Abrir o caderninho azul é um striptease de cabeça. Confesso que em algum momento da vida anotei nele, para reflexões que me poderiam inspirar mais adiante, tanto uma pergunta do barbudo Enéas num debate de televisão (“Lula, o que você pretende fazer com a bauxita refratária?”), como a máxima do filósofo africano Hardy Har-Har (“Não vai dar certo, Lippy!”). O juiz de futebol Mario Vianna também está perpetuado: “No meu dicionário não tem o verbo modéstia à parte.”
Jamais me acudi diretamente dessas sabedorias alheias, mas sabe-se lá como essas coisas funcionam nas engrenagens internas. São frases ora recolhidas em orações católicas (“Zombam da fé, os insensatos”, do hino “Queremos Deus”), ora em hinos de times de futebol (“Ninguém nos vence em vibração”, do Esporte Clube Bahia), ora em panfletos da Madame Cecília (“Resolve problemas de impotência e safra da lavoura”). Um caos de despropósitos. O locutor da Rádio Relógio propagandeia barato que “Depois do sol, quem ilumina seu lar é a Galeria Silvestre” e, em seguida, antes de dar a hora exata, filosofa que “Cada minuto da vida é um milagre que não se repete”. O argentino Hector Babenco explica por que ficou no Brasil: “Só aqui tem Fanta Uva.”
Comecei a registrar esse garimpo desconexo depois de ter lido, nas entrevistas da Paris Review, que dúzias de grandes autores faziam o mesmo. Anotavam o que lhes parecia curioso, engraçado, estimulante, misterioso – e entregavam à depuração de suas almas. É uma espécie de agenda de elucubrações, uma malhação intelectual, tranco que se dá quando o raciocínio não pega. Sabe-se que meia dúzia de supinos turbinam o bíceps. Mas o que fazem com a gente as palavras que jogamos para dentro?
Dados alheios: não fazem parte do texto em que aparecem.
(** ** Events of the runner client *)



Lemma on_runnerStatus_run_earlier (w w' : World) (c : RunnerClientStatus.t)
    (os : option string) :
  let d' := {| RunnerStatusData.sessionId := RunnerStatusData.sessionId (_runnerStatusData w);
               RunnerStatusData.runnerStatus := status w;
               RunnerStatusData.runnerError := last_error w;
               RunnerStatusData.runnerClientStatus := c;
               RunnerStatusData.runnerClientOS := os |} in
  _runnerStatusData w' = _runnerStatusData w ∨ _runnerStatusData w' = d' →
  let w'' := exec (Earlier.on_runnerStatus c os) w' in
  _runnerStatusData w'' = d' ∧ extends w' w'' ∧
  filter (λ e, is_transport_call e = true) (since w' w'') = [] ∧
  (status w = RunnerStatus.SessionStarted →
   notifications (since w' w'') = [payload d' message (Some (Text (session_started_text c)))]).
Proof.
  intros d' Hw'. subst d'. unfold status, last_error in *.
  destruct w' as [? ? rsd' ? ? ? ? ? ? ? ? ? ?]. cbn in Hw' |- *.
  assert (E : RunnerStatusData.spread rsd'
                {| RunnerStatusData.p_sessionId := None;
                   RunnerStatusData.p_runnerStatus := None;
                   RunnerStatusData.p_runnerError := None;
                   RunnerStatusData.p_runnerClientStatus := Some c;
                   RunnerStatusData.p_runnerClientOS := Some os |}
              = {| RunnerStatusData.sessionId := RunnerStatusData.sessionId (_runnerStatusData w);
                   RunnerStatusData.runnerStatus :=
                     RunnerStatusData.runnerStatus (_runnerStatusData w);
                   RunnerStatusData.runnerError :=
                     RunnerStatusData.runnerError (_runnerStatusData w);
                   RunnerStatusData.runnerClientStatus := c;
                   RunnerStatusData.runnerClientOS := os |}).
  { by destruct Hw' as [-> | ->]. }
  cbn in E. rewrite E. split; [reflexivity|]. split; [extends_trace|].
  split; [read_since; by_kind is_transport_call|].
  intros Hst. read_since. rewrite notifications_fmap.
  unfold Earlier.statusNotifications. cbn. rewrite Hst. reflexivity.
Qed.

(** X11. A runner-status event records the status and the operating system
    of the runner client and leaves the session id, the status and the error
    as they are. In the revision with [disconnectRunner] the listener is on
    the socket once: an online client is asked for its terminals and then
    for its port forwarding, on the socket the event came over; an offline
    one is asked nothing; in SessionStarted the one notification made
    carries the text for the status received. In the earlier revision the
    listener runs once for each registration on the socket: it asks
    nothing, records the status when it is registered at all, and in
    SessionStarted notifies once for each registration. *)
Theorem runnerStatus_event (w : World) (sk : Socket) (c : RunnerClientStatus.t)
    (os : option string) :
  let wc := exec (Current.on_runnerStatus sk c os) w in
  let we := exec (Earlier.deliver_runnerStatus sk c os) w in
  let d' := {| RunnerStatusData.sessionId := RunnerStatusData.sessionId (_runnerStatusData w);
               RunnerStatusData.runnerStatus := status w;
               RunnerStatusData.runnerError := last_error w;
               RunnerStatusData.runnerClientStatus := c;
               RunnerStatusData.runnerClientOS := os |} in
  _runnerStatusData wc = d' ∧
  _runnerStatusData we = (if Nat.eqb (registered w sk) 0 then _runnerStatusData w else d') ∧
  filter (λ e, is_transport_call e = true) (since w wc) =
    (if RunnerClientStatus.eqb c RunnerClientStatus.Online
     then [Emit sk FetchCurrentTerminals; Emit sk FetchCurrentPortForwarding] else []) ∧
  filter (λ e, is_transport_call e = true) (since w we) = [] ∧
  (status w = RunnerStatus.SessionStarted →
   notifications (since w wc) = [payload d' message (Some (Text (session_started_text c)))] ∧
   notifications (since w we) =
     replicate (registered w sk) (payload d' message (Some (Text (session_started_text c))))).
Proof.
  intros wc we d'.
  assert (Hc : _runnerStatusData wc = d' ∧
               filter (λ e, is_transport_call e = true) (since w wc) =
                 (if RunnerClientStatus.eqb c RunnerClientStatus.Online
                  then [Emit sk FetchCurrentTerminals; Emit sk FetchCurrentPortForwarding]
                  else []) ∧
               (status w = RunnerStatus.SessionStarted →
                notifications (since w wc)
                = [payload d' message (Some (Text (session_started_text c)))])).
  { subst wc we d'. unfold status, last_error. fields w. destruct c; cbn.
    all: split; [reflexivity|].
    all: split; [transport_calls|].
    all: intros ->; read_since; reflexivity. }
  destruct Hc as (Hc1 & Hc2 & Hc3).
  set (P := λ w' : World, _runnerStatusData w' = _runnerStatusData w ∨ _runnerStatusData w' = d').
  set (ms := (λ _ : nat, Earlier.on_runnerStatus c os) <$> seq 0 (registered w sk)).
  assert (Hwe : we = exec (in_turn ms) w) by apply exec_deliver.
  assert (Hlen : length ms = registered w sk) by (subst ms; by rewrite length_fmap, length_seq).
  assert (Hrun : Forall (λ m, ∀ w', P w' → P (exec m w') ∧ extends w' (exec m w') ∧
                   filter (λ e, is_transport_call e = true) (since w' (exec m w')) = []) ms).
  { apply Forall_fmap, Forall_forall. intros i _ w' Hw'.
    destruct (on_runnerStatus_run_earlier w w' c os Hw') as (H1 & H2 & H3 & _).
    split; [by right|]. by split. }
  destruct (in_turn_calls P is_transport_call [] ms w Hrun (or_introl eq_refl))
    as (_ & _ & Ht).
  rewrite <- Hwe, mjoin_replicate_nil in Ht.
  split; [exact Hc1|]. split.
  { rewrite Hwe. subst ms. destruct (registered w sk) as [|n]; [reflexivity|].
    cbn [seq fmap list_fmap Nat.eqb]. rewrite exec_in_turn_cons.
    destruct (on_runnerStatus_run_earlier w w c os (or_introl eq_refl)) as (H1 & _).
    apply (in_turn_preserves (λ w', _runnerStatusData w' = d')); [|exact H1].
    apply Forall_fmap, Forall_forall. intros i _ w' Hw'.
    by destruct (on_runnerStatus_run_earlier w w' c os (or_intror Hw')) as (? & _). }
  split; [exact Hc2|]. split; [exact Ht|]. intros Hst. split; [by apply Hc3|].
  destruct (in_turn_gathers P notifications
              [payload d' message (Some (Text (session_started_text c)))] ms w)
    as (_ & _ & Hn); [done|apply omap_app| |by left|].
  { apply Forall_fmap, Forall_forall. intros i _ w' Hw'.
    destruct (on_runnerStatus_run_earlier w w' c os Hw') as (H1 & H2 & _ & H4).
    split; [by right|]. split; [done|]. by apply H4. }
  by rewrite <- Hwe, Hlen, mjoin_replicate_singleton in Hn.
Qed.

Lemma runnerStatus_event_witness :
  status started_current = RunnerStatus.SessionStarted ∧
  notifications (since started_current online_current)
  = [payload (_runnerStatusData online_current) message
       (Some (Text "Runner client connected. Happy hacking!"))].
Proof.
  assert (Hst : status started_current = RunnerStatus.SessionStarted) by reflexivity.
  split; [exact Hst|].
  destruct (runnerStatus_event started_current 1%nat RunnerClientStatus.Online (Some "linux"))
    as (Hd & _ & _ & _ & Hn).
  destruct (Hn Hst) as [Hn' _]. unfold online_current. rewrite Hd. exact Hn'.
Defined.


(** ** Connecting without a conflict *)

Lemma conflicting_None (w : World) (d : SessionData.t) :
  no_conflict w d → Current.conflicting (globalState w !! SessionData.githubRef d) d = None.
Proof.
  unfold no_conflict, Current.conflicting. intros H.
  destruct (globalState w !! SessionData.githubRef d) as [e|]; [|done].
  destruct (truthy (SessionData.sessionId e)) eqn:Ht; [|done].
  rewrite bool_decide_false; [done|]. intros Hne. apply Hne. by apply H.
Qed.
Não sei, por exemplo, o que fiz exatamente com a informação registrada do filme “Aviso aos navegantes”. Está anotada no meu caderninho. Oscarito, falso médico, diagnostica numa paciente “um desequilíbrio no vago-simpático” e lhe receita “bigamatinil propitelamina composta de efeito fulminante”. Um disparate desses não move uma linha no texto de ninguém. Mas, delícia das delícias, sugere aos feixes nervosos do intelecto o tom de por onde você quer trafegar.
Uma crônica pode nascer de uma palavra, eu disse ao garoto enquanto desfolhava o caderninho azul, e dei como exemplo um texto surgido apenas com a intenção, o resto era detalhe, de encher seis mil toques em louvor à existência entre nós, e não deixar que morresse jamais, a palavra borogodó. Torço para que o mesmo não aconteça com bucentauro, berdamerda, nenúfar, alaúza, tremebunda, obnubilar, nefelibata, buteiro, perrengue, parlapatão, peripatético e outras palavras de muitas sílabas que fui anotando na medida em que elas desapareciam dos livros. Costumo recomendar palavras curtas a quem pede conselhos para escrever bem. Mas, de vez em quando, acho que a proparoxítona cai redonda, pedra de gelo que dá choque térmico e muda o ritmo de um texto telegráfico.
O caderninho azul que ora abro em público é uma tremenda bandeira.
Tem pílulas da ética de Don Corleone (“fique perto dos amigos e muito mais dos inimigos”), máximas cínicas do jornalismo (“a função do bom editor é separar o joio do trigo, e publicar o joio”), mandamentos da masculinidade por John Wayne (“fale com calma, fale devagar e não diga muita coisa”). Qualquer dia desses vou mandá-lo para a minha analista freudiana. Alguns escrevem diários, outros anotam frases soltas. Se existe quem leia a vida das pessoas na borra do café, imagine consultando um caderninho desses.
Anotei nele que “Escrevo para ficar louro e de olhos azuis”, declaração de um escritor perguntado sobre a razão de tanto esforço solitário com as palavras. Pode ser daí, por vaidade, que nasçam as crônicas. Anotei também a sabedoria de Tom Jobim (“O prazo é a grande musa inspiradora”). Pode ser daí, da necessidade mais prática. Donde quer que nasçam esses bucentauros de levezas que às vezes parecem querer dizer outra coisa, como o nome estranho da gôndola dos duques de Veneza, as crônicas só querem mesmo é navegar com o leitor até este porto final e desejar que ele tenha se divertido com a viagem.